Lemma seedMailbox_ok index seed l mb : (Z.of_nat index < MaxUint32 - 1001) -> seedOK seed -> seedMailbox index seed l = inr mb ->
  mailboxOK mb /\ findMailbox (mbName mb) l = None.
Proof.
  intros Hi [Hv Hm]. unfold seedMailbox. destruct (validateMailboxName (sdName seed)) eqn:En; [done|].
  destruct (findMailbox (sdName seed) l) eqn:Ef; [done|]. destruct (validateAtoms _ _); [done|].
  destruct (seedMessages _ 0 _) as [e|[ms after]] eqn:E; [done|]. intros [= <-].
  apply seedMessages_ok in E as [Hu Ha]; [|unfold MaxUint32; lia|done]. split; [|done]. pose proof (uidsBetween_lt _ _ _ Hu).
  split; cbn [mbMessages mbUIDNext mbUIDValidity mbName mbMade].
  - by rewrite u32_small by (unfold MaxUint32 in *; lia).
  - rewrite u32_small; lia.
  - destruct (sdUIDValidity seed =? 0) eqn:Ez; bool_prop; [rewrite u32_small; lia|]. unfold uint32 in Hv. lia.
  - done.
  - intros Hb. apply negb_false_iff, bool_decide_eq_true in Hb. done.
Qed.

Lemma seedMailboxes_ok seeds : forall index l l', (Z.of_nat (index + length seeds) < MaxUint32 - 1001) -> Forall seedOK seeds ->
  Forall mailboxOK l -> namesOK l -> seedMailboxes index seeds l = inr l' -> Forall mailboxOK l' /\ namesOK l'.
Proof.
  induction seeds as [|seed seeds IH]; intros index l l' Hi Hs Hl Hn; cbn [seedMailboxes]; [by intros [= <-]|].
  apply Forall_cons in Hs as [Hseed Hs]. destruct (seedMailbox index seed l) as [e|mb] eqn:E; [done|].
  cbn in Hi. apply seedMailbox_ok in E as [Hmb Hf]; [|lia|done].
  apply IH; [lia|done| |by apply namesOK_snoc]. apply Forall_app. by split; [|constructor].
Qed.

Lemma newMailboxStore_ok options store : Z.of_nat (length (soMailboxes options)) < MaxUint32 - 1001 -> Forall seedOK (soMailboxes options) ->
  newMailboxStore options = inr store -> storeOK store.
Proof.
  intros Hl Hs. unfold newMailboxStore. destruct (seedMailboxes 0 _ []) as [e|l] eqn:E; [done|]. intros [= <-].
  apply seedMailboxes_ok in E as [H1 H2]; [by split|done|done|constructor|done].
Qed.

(** ** What a command may change *)

(** A message without its Seen flag and its UID. *)
Definition content (m : statefulMessage) : list bytes * bytes :=
  (List.filter (fun flag => negb (isSeen flag)) (msFlags m), msBody m).
Definition contents (mb : statefulMailbox) : list (list bytes * bytes) := map content (mbMessages mb).
Definition storeContents (s : mailboxStore) : list (list bytes * bytes) := concat (map contents (storeMailboxes s)).

(** A mailbox keeps its name and its UIDs: UIDNEXT does not go down, and a UID
    allocated before still denotes the message it denoted, or none. *)
Definition keepsUIDs (mb mb' : statefulMailbox) : Prop :=
  mbName mb' = mbName mb /\ mbUIDNext mb <= mbUIDNext mb' /\
  forall m', m' ∈ mbMessages mb' -> msUID m' < mbUIDNext mb ->
    exists m, m ∈ mbMessages mb /\ msUID m = msUID m' /\ content m = content m'.
Definition storeKeepsUIDs (s s' : mailboxStore) : Prop :=
  forall mb', mb' ∈ storeMailboxes s' -> exists mb, mb ∈ storeMailboxes s /\ keepsUIDs mb mb'.

Lemma keepsUIDs_refl mb : keepsUIDs mb mb.
Proof. split_and!; [done|lia|]. intros m' Hm _. by exists m'. Qed.

Lemma keepsUIDs_trans a b c : keepsUIDs a b -> keepsUIDs b c -> keepsUIDs a c.
Proof.
  intros (N1 & U1 & M1) (N2 & U2 & M2). split_and!; [congruence|lia|]. intros m'' Hm Hu.
  destruct (M2 m'' Hm ltac:(lia)) as (m' & Hm' & E & C). destruct (M1 m' Hm' ltac:(lia)) as (m & ? & ? & ?).
  exists m. split_and!; congruence || done.
Qed.

#[export] Instance storeKeepsUIDs_preorder : PreOrder storeKeepsUIDs.
Proof.
  split; [intros s mb Hmb; exists mb; split; [done|apply keepsUIDs_refl]|].
  intros a b c H1 H2 mc Hc. destruct (H2 mc Hc) as (mb & Hb & K). destruct (H1 mb Hb) as (ma & Ha & K').
  exists ma. split; [done|]. by eapply keepsUIDs_trans.
Qed.

Lemma insert_elem {A} (l : list A) i x y : y ∈ <[i := x]> l -> y = x \/ y ∈ l.
Proof.
  revert i. induction l as [|z l IH]; intros [|i]; cbn; rewrite ?elem_of_cons; [auto|auto|intuition|].
  intros [->|H]; [auto|]. apply IH in H as [H|H]; auto.
Qed.

Lemma storeKeepsUIDs_set s i mb mb' : storeMailboxes s !! i = Some mb -> keepsUIDs mb mb' -> storeKeepsUIDs s (setMailbox s i mb').
Proof.
  intros Hi Hk m Hm. cbn in Hm. apply insert_elem in Hm as [->|Hm].
  - exists mb. split; [by eapply list_elem_of_lookup_2|done].
  - exists m. split; [done|apply keepsUIDs_refl].
Qed.

Lemma contents_set s i mb mb' : storeMailboxes s !! i = Some mb ->
  storeContents (setMailbox s i mb') ++ contents mb ≡ₚ storeContents s ++ contents mb'.
Proof.
  unfold storeContents, setMailbox. cbn. generalize (storeMailboxes s). intros l. revert i.
  induction l as [|m l IH]; intros [|i]; cbn; [done|done| |].
  - intros [= ->]. rewrite <- !app_assoc. rewrite (Permutation_app_comm (concat _) (contents mb)).
    rewrite (Permutation_app_comm (concat _) (contents mb')). rewrite !app_assoc. f_equiv. apply Permutation_app_comm.
  - intros Hi. rewrite <- !app_assoc. f_equiv. by apply IH.
Qed.

Lemma content_setSeen b m : content (setSeen b m) = content m.
Proof.
  unfold content, setSeen. destruct (Bool.eqb _ _); [done|]. destruct b; cbn.
  - rewrite List.filter_app. cbn. change (isSeen ($"\Seen")) with true. cbn. by rewrite app_nil_r.
  - f_equal. induction (msFlags m) as [|f l IH]; cbn; [done|]. destruct (isSeen f) eqn:E; cbn; [done|]. by rewrite E; cbn; rewrite IH.
Qed.

Lemma allocate_content n msgs : map content (allocate n msgs) = map content msgs.
Proof. revert n. induction msgs as [|m msgs IH]; intros n; cbn; [done|]. by rewrite IH. Qed.

Lemma split_messages ranges l : map content (moving ranges l) ++ map content (staying ranges l) ≡ₚ map content l.
Proof.
  unfold moving, staying. induction l as [|m l IH]; cbn; [done|]. destruct (uidInRanges _ _); cbn; [by rewrite IH|].
  by rewrite <- Permutation_middle, IH.
Qed.

(** ** The commands *)

(** What every command guarantees of the store. *)
Record servesWell (s s' : mailboxStore) : Prop := {
  swOK : storeOK s';
  swContents : storeContents s' ≡ₚ storeContents s;
  swUIDs : storeKeepsUIDs s s';
  swNames : map mbName (storeMailboxes s') = map mbName (storeMailboxes s) }.

Lemma servesWell_refl s : storeOK s -> servesWell s s.
Proof. intros H. by split. Qed.

Lemma names_set s i mb mb' : storeMailboxes s !! i = Some mb -> mbName mb' = mbName mb ->
  map mbName (storeMailboxes (setMailbox s i mb')) = map mbName (storeMailboxes s).
Proof.
  intros Hi Hn. cbn. change (@map) with (@List.map). rewrite list_fmap_insert, Hn. apply list_insert_id.
  change (map mbName ?l) with (mbName <$> l). by rewrite list_lookup_fmap, Hi.
Qed.

Lemma statefulStore_ok session mb tag args : mailboxOK mb ->
  let mb' := fst (statefulStore session mb tag args) in
  mailboxOK mb' /\ contents mb' = contents mb /\ keepsUIDs mb mb'.
Proof.
  intros Hok. cbn zeta. assert (Hsame : mailboxOK mb /\ contents mb = contents mb /\ keepsUIDs mb mb).
  { split_and!; [done|done|apply keepsUIDs_refl]. }
  unfold statefulStore. destruct (ssReadOnly session); [done|].
  destruct args as [|set [|operation [|flags [|]]]]; try done.
  destruct (tokIsList operation || tokQuoted operation); [done|]. destruct (parseUIDSet _ _) as [ranges|]; [|done].
  destruct (storeOperation _) as [[|]|[seen silent]]; [done|done|]. destruct (negb _); [done|]. clear Hsame. cbn [fst].
  assert (Hu : forall m, msUID (if uidInRanges (msUID m) ranges then setSeen seen m else m) = msUID m).
  { intros m. destruct (uidInRanges _ _); [apply setSeen_uid|done]. }
  assert (Hc : forall m, content (if uidInRanges (msUID m) ranges then setSeen seen m else m) = content m).
  { intros m. destruct (uidInRanges _ _); [apply content_setSeen|done]. }
  split_and!.
  - destruct Hok. split; cbn; [by apply uidsBetween_map|done..|]. intros Hm. by rewrite mbNil0.
  - unfold contents, storeMessages. cbn. rewrite map_map. by apply map_ext.
  - split_and!; [done|cbn; lia|]. intros m' Hm _. cbn in Hm. unfold storeMessages in Hm.
    apply list_elem_of_In, in_map_iff in Hm as (m & <- & Hm). exists m. rewrite Hu, Hc.
    split_and!; [by apply list_elem_of_In|done|done].
Qed.

Lemma servesWell_set s i mb mb' : storeOK s -> storeMailboxes s !! i = Some mb -> mailboxOK mb' -> contents mb' = contents mb ->
  keepsUIDs mb mb' -> servesWell s (setMailbox s i mb').
Proof.
  intros Hs Hi Hok Hc Hk. pose proof Hk as [Hn _]. split.
  - by eapply storeOK_set.
  - apply (Permutation_app_inv_r (contents mb)). rewrite contents_set by done. by rewrite Hc.
  - by eapply storeKeepsUIDs_set.
  - by eapply names_set.
Qed.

::::::

PROBLEM DETAILS>
Search the data and copy each line containing "induction".

SOLUTION BELOW>
  induction seeds as [|seed seeds IH]; intros index l l' Hi Hs Hl Hn; cbn [seedMailboxes]; [by intros [= <-]|].
  revert i. induction l as [|z l IH]; intros [|i]; cbn; rewrite ?elem_of_cons; [auto|auto|intuition|].
  induction l as [|m l IH]; intros [|i]; cbn; [done|done| |].
  - f_equal. induction (msFlags m) as [|f l IH]; cbn; [done|]. destruct (isSeen f) eqn:E; cbn; [done|]. by rewrite E; cbn; rewrite IH.
Proof. revert n. induction msgs as [|m msgs IH]; intros n; cbn; [done|]. by rewrite IH. Qed.
  unfold moving, staying. induction l as [|m l IH]; cbn; [done|]. destruct (uidInRanges _ _); cbn; [by rewrite IH|].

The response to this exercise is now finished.